The thio-Mitsunobu reaction: a useful tool for the preparation of 2,5-anhydro-2-thio- and 3,5-anhydro-3-thiopentofuranosides Original Research Article

The unprotected methyl l-arabinofuranosides, d-ribofuranosides and d-xylofuranosides are transformed into the corresponding S-acetyl-5-thio derivatives by the thio-Mitsunobu reaction. Mesylation and subsequent reaction with sodium hydrogen carbonate led, depending on the configuration of the intermediate, to 2,5-anhydro-2-thio- or 3,5-anhydro-3-thiopentofuranosides. Due to inversion at C-3 or C-2 during the intramolecular nucleophilic displacement the products exhibit l-lyxo-, d-arabino- or d-lyxo-configuration.
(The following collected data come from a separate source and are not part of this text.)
(* ===== verification/Interleaving.v ===== *)
(** * Joins running at the same time

    A schedule runs asynchronous operations of several nodes next to each other on the
    queueing network: each step resumes one of them or delivers one event. Three
    runs of stage 1 of two joins against each other show what the orders of events the
    protocol document discusses ([docs/protocol/concurrent-insert.md], section 5.2) come
    to; what is so for all such joins and orders is in [Crossing] and [Refusal]. *)
From S2P Require Import Prelude Bytes Model LookupTable Core World BaseNode Hub Overlay Handlers Routing Safety Linking Async NodeOps Join Transport Fixtures.
From S2P Require Import Identifier.

(** ** Schedules *)
Section scheduler.
Context `{Oneshot} `{LookupTable L} {A : Type}.
Abbreviation W := (World L (list Envelope)) (only parsing).
Context (own : loc → Identifier) (addr : loc → Address) (nodes : gmap Identifier BaseNode).

(** [Resume i k] wakes branch [k] of operation [i] if what it waits for is there;
    [Expire i k] ends that wait by its timeout; [Drop i] drops the operation; the
    [n]-th event in flight is delivered, lost or repeated. *)
Inductive Action : Type :=
| Resume (i k : nat)
| Expire (i k : nat)
| Drop (i : nat)
| Deliver (n : nat)
| Lose (n : nat)
| Repeat (n : nat).

Definition wake (k : nat) (wk : Trigger → W → option Wake) (c : Co L (list Envelope) A) (w : W)
    : outcome (Co L (list Envelope) A * W) :=
  match c with
  | Suspended bs _ =>
      match bs !! k with
      | Some (t, f) => match wk t w with Some x => f x w | None => Done (c, w) end
      | None => Done (c, w)
      end
  | Ready _ => Done (c, w)
  end.

Definition expires (t : Trigger) (_ : W) : option Wake :=
  match t with Waiting _ => Some TimedOut | Unstarted => None end.

(** The operations, [None] once dropped, and the world they share. *)
Definition Tasks : Type := list (option (Co L (list Envelope) A)).

Definition on_task (i : nat) (f : Co L (list Envelope) A → W → outcome (Co L (list Envelope) A * W))
    (ts : Tasks) (w : W) : outcome (Tasks * W) :=
  match ts !! i with
  | Some (Some c) => next (f c w) (λ c' w', Done (<[i := Some c']> ts, w'))
  | _ => Done (ts, w)
  end.

Definition perform_one (a : Action) (ts : Tasks) (w : W) : outcome (Tasks * W) :=
  match a with
  | Resume i k => on_task i (wake k poll_trigger) ts w
  | Expire i k => on_task i (wake k expires) ts w
  | Drop i =>
      match ts !! i with
      | Some (Some (Suspended _ cancel)) => Done (<[i := None]> ts, cancel w)
      | _ => Done (ts, w)
      end
  | Deliver n => next (deliver_nth own addr nodes n w) (λ _ w', Done (ts, w'))
  | Lose n => Done (ts, set_network (delete n) w)
  | Repeat n => Done (ts, set_network (λ q, q ++ option_list (q !! n)) w)
  end.

Fixpoint perform (acts : list Action) (ts : Tasks) (w : W) : outcome (Tasks * W) :=
  match acts with
  | [] => Done (ts, w)
  | a :: rest => next (perform_one a ts w) (λ ts' w', perform rest ts' w')
  end.

(** What an operation that ended with an error reports. *)
Definition failure (t : option (Co L (list Envelope) A)) : option Error :=
  match t with Some (Ready (Err e)) => Some e | _ => None end.

(** The operation has not ended and nothing it waits for is there. *)
Definition blocked (w : W) (t : option (Co L (list Envelope) A)) : bool :=
  match t with
  | Some (Suspended bs _) =>
      forallb (λ b, match poll_trigger b.1 w with Some _ => false | None => true end) bs
  | _ => false
  end.

(** An event to deliver, or an operation that can go on. *)
Definition to_do (a : Action) (ts : Tasks) (w : W) : bool :=
  match a with
  | Deliver n => match network w !! n with Some _ => true | None => false end
  | Resume i k =>
      match ts !! i with
      | Some (Some (Suspended bs _)) =>
          match bs !! k with
          | Some (t, _) => match poll_trigger t w with Some _ => true | None => false end
          | None => false
          end
      | _ => false
      end
  | _ => false
  end.

(** A schedule of such actions alone: nothing is lost, repeated or given up. *)
Fixpoint busy_schedule (acts : list Action) (ts : Tasks) (w : W) : bool :=
  match acts with
  | [] => true
  | a :: rest =>
      to_do a ts w && match perform_one a ts w with
                      | Done (ts', w') => busy_schedule rest ts' w'
                      | _ => true
                      end
  end.

Definition succeeded (t : option (Co L (list Envelope) A)) : bool :=
  match t with Some (Ready (Ok _)) => true | _ => false end.
End scheduler.

(** ** Four nodes

    [a] and [d] are linked; [b] and [c], in between, join through [a]. *)
Module FourNodes.
Abbreviation T := ArrayLookupTable.InnerArrayLookupTable (only parsing).
Abbreviation W := (World T (list Envelope)) (only parsing).

Definition ia : Identity := Sample.node x02 x00.
Definition ib : Identity := Sample.node x05 x00.
Definition ic : Identity := Sample.node x07 x00.
Definition id' : Identity := Sample.node x09 x00.
Definition node (n : nat) (i : Identity) : BaseNode :=
  MkBaseNode (MkBaseCore (id i) (mem_vec i) n) n n.
Definition a : BaseNode := node 0 ia.
Definition b : BaseNode := node 1 ib.
Definition c : BaseNode := node 2 ic.
Definition d : BaseNode := node 3 id'.
Definition nodes : gmap Identifier BaseNode :=
  <[id ia := a]> (<[id ib := b]> (<[id ic := c]> (<[id id' := d]> ∅))).
Definition own (n : loc) : Identifier :=
  match n with 0 => id ia | 1 => id ib | 2 => id ic | _ => id id' end.
Definition addr (n : loc) : Address := address ia.

Definition start : W :=
  MkWorld {[ 0 := OverlaySample.table [(id', 0, Right)]; 1 := ArrayLookupTable.new;
             2 := ArrayLookupTable.new; 3 := OverlaySample.table [(ia, 0, Left)] ]}
    ∅ (∅ : gmap loc ChanState) [].

Definition join_of (n : BaseNode) (k : N) : Async T (list Envelope) () :=
  join_stage1_link_level0 (Network0 := queueing own addr) n
    (MkJoinNonces (MkNonce k) (MkNonce (k + 1)%N) (MkNonce (k + 2)%N) (MkNonce (k + 3)%N)) (id ia) 0.

(** Both joins up to their link requests, which leave four of them in flight: of [b]
    to [a] and [d], then of [c] to [a] and [d]. *)
Definition ask : list Action :=
  [Resume 0 0; Resume 1 0; Deliver 0; Deliver 0; Deliver 0; Deliver 0;
   Resume 0 0; Resume 1 0; Deliver 0; Deliver 0; Deliver 0; Deliver 0;
   Resume 0 0; Resume 0 0; Resume 0 1; Resume 1 0; Resume 1 0; Resume 1 1].
(** The four replies, and the ends of both joins. *)
Definition finish : list Action :=
  [Deliver 0; Deliver 0; Deliver 0; Deliver 0; Resume 0 0; Resume 0 0; Resume 1 0; Resume 1 0].

(** [c] before [b] at [a], and [b] before [c] at [d]. *)
Definition crossed : list Action := ask ++ [Deliver 2; Deliver 0; Deliver 0; Deliver 0] ++ finish.
(** [b] before [c] at both; [a] forwards [c]'s request to [b], one more delivery. *)
Definition in_order : list Action :=
  ask ++ [Deliver 0; Deliver 0; Deliver 0; Deliver 0; Deliver 0] ++ finish.

(** [c]'s search ends at [a]; then [b] joins in between; then [c] asks [a] for its right
    neighbor, which is now [b], and sends its link requests, to [a] on the right and to
    [b] on the left. All events are delivered, none out of order. *)
Definition overtaken : list Action :=
  [Resume 1 0; Deliver 0; Deliver 0]
  ++ [Resume 0 0; Deliver 0; Deliver 0; Resume 0 0; Deliver 0; Deliver 0;
      Resume 0 0; Resume 0 0; Resume 0 1; Deliver 0; Deliver 0; Deliver 0; Deliver 0;
      Resume 0 0; Resume 0 0]
  ++ [Resume 1 0; Deliver 0; Deliver 0; Resume 1 0; Resume 1 0; Resume 1 1;
      Deliver 0; Deliver 0; Deliver 0; Deliver 0; Resume 1 0].

Definition run_joins (acts : list Action) : outcome (Tasks * W) :=
  perform own addr nodes acts [Some (unstarted (join_of b 1%N)); Some (unstarted (join_of c 11%N))] start.

(** The neighbors of a node at level 0. *)
Definition neighbors (w : W) (n : BaseNode) : option Identifier * option Identifier :=
  (id <$> node_slots w n 0 Left, id <$> node_slots w n 0 Right).

(** The tests' assertion, on the four tables. *)
Definition doubly_linked (w : W) : bool :=
  assert_doubly_linked_at_level [id ia; id ib; id ic; id id']
    (omap (λ n, tables w !! core_lt (core n)) [a; b; c; d]) 0.

(** Every entry of the four nodes is on its side and shares its slot's prefix. *)
Definition ordered (w : W) : bool :=
  forallb (λ n, forallb (λ dir, forallb (λ p : nat * Identity,
      bool_decide (fits n p.1 dir p.2)) (populated (node_slots w n) dir)) [Left; Right]) [a; b; c; d].
End FourNodes.

(** What the ordering of events can and cannot break, on the four nodes. Two nodes join at the same
    time between two linked ones, and both joins report success with nothing left in
    flight. When their link requests reach both neighbors in the same order the four
    nodes form one doubly linked list. When they cross, every entry is still on its
    side, but [b] and [c] do not know each other: [b]'s right neighbor is [d] and [c]'s
    left neighbor is [a], the split of the protocol document, which only its repair
    sweep (not implemented) would heal. *)
Example concurrent_joins_can_split :
  match FourNodes.run_joins FourNodes.in_order with
  | Done (ts, w) => forallb succeeded ts = true ∧ network w = []
      ∧ FourNodes.ordered w = true ∧ FourNodes.doubly_linked w = true
  | _ => False
  end
  ∧ match FourNodes.run_joins FourNodes.crossed with
    | Done (ts, w) => forallb succeeded ts = true ∧ network w = []
        ∧ FourNodes.ordered w = true ∧ FourNodes.doubly_linked w = false
        ∧ FourNodes.neighbors w FourNodes.a = (None, Some (id FourNodes.ib))
        ∧ FourNodes.neighbors w FourNodes.b = (Some (id FourNodes.ia), Some (id FourNodes.id'))
        ∧ FourNodes.neighbors w FourNodes.c = (Some (id FourNodes.ia), Some (id FourNodes.id'))
        ∧ FourNodes.neighbors w FourNodes.d = (Some (id FourNodes.ic), None)
    | _ => False
    end.
Proof. split; vm_compute; split_and!; reflexivity. Qed.

(** On the four nodes, a join can fail with no fault of any node or of the network. [c] searches and
    finds [a]; before it asks [a] for its neighbor, [b] joins between the two. [c] then
    sends [b] a link request for its left slot, in which [c] does not belong, and [b]
    drops it without an answer. All events have been delivered and nothing is in
    flight, [c]'s join waits for that answer, and only its timeout ends it, with an
    error. [c] is linked to [b] by then, and [d] still has [b] as its left neighbor. *)
Example overtaken_join_times_out :
  match FourNodes.run_joins FourNodes.overtaken with
  | Done (ts, w) => network w = []
      ∧ map succeeded ts = [true; false] ∧ map (blocked w) ts = [false; true]
      ∧ FourNodes.ordered w = true
      ∧ FourNodes.neighbors w FourNodes.a = (None, Some (id FourNodes.ib))
      ∧ FourNodes.neighbors w FourNodes.b = (Some (id FourNodes.ia), Some (id FourNodes.ic))
      ∧ FourNodes.neighbors w FourNodes.c = (Some (id FourNodes.ib), None)
      ∧ FourNodes.neighbors w FourNodes.d = (Some (id FourNodes.ib), None)
  | _ => False
  end
  ∧ match FourNodes.run_joins (FourNodes.overtaken ++ [Expire 1 0]) with
    | Done (ts, w) => map failure ts =
        [None; Some (Anyhow "timed out waiting for get link response from {:?} on {:?}"
                       [id_debug (id FourNodes.ib); dir_debug Left])]
    | _ => False
    end.
Proof. split; [vm_compute; split_and!; reflexivity|vm_compute; reflexivity]. Qed.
Analogously, the methyl 2,3-anhydro-d-ribofuranosides yielded 5-thio-S-acetates with intact 2,3-oxirane groups, which were cyclised with sodium hydrogen carbonate by epoxide ring opening and concomitant ring closure to form exclusively 3,5-anhydro-3-thio-d-xylofuranosides. A related 3,5-anhydro-3-seleno-d-lyxofuranoside was obtained by reaction of a 3,5-di-O-mesyl-d-arabinofuranoside with sodium hydrogen selenide. Several X-ray diffraction analyses proved the structures of the products.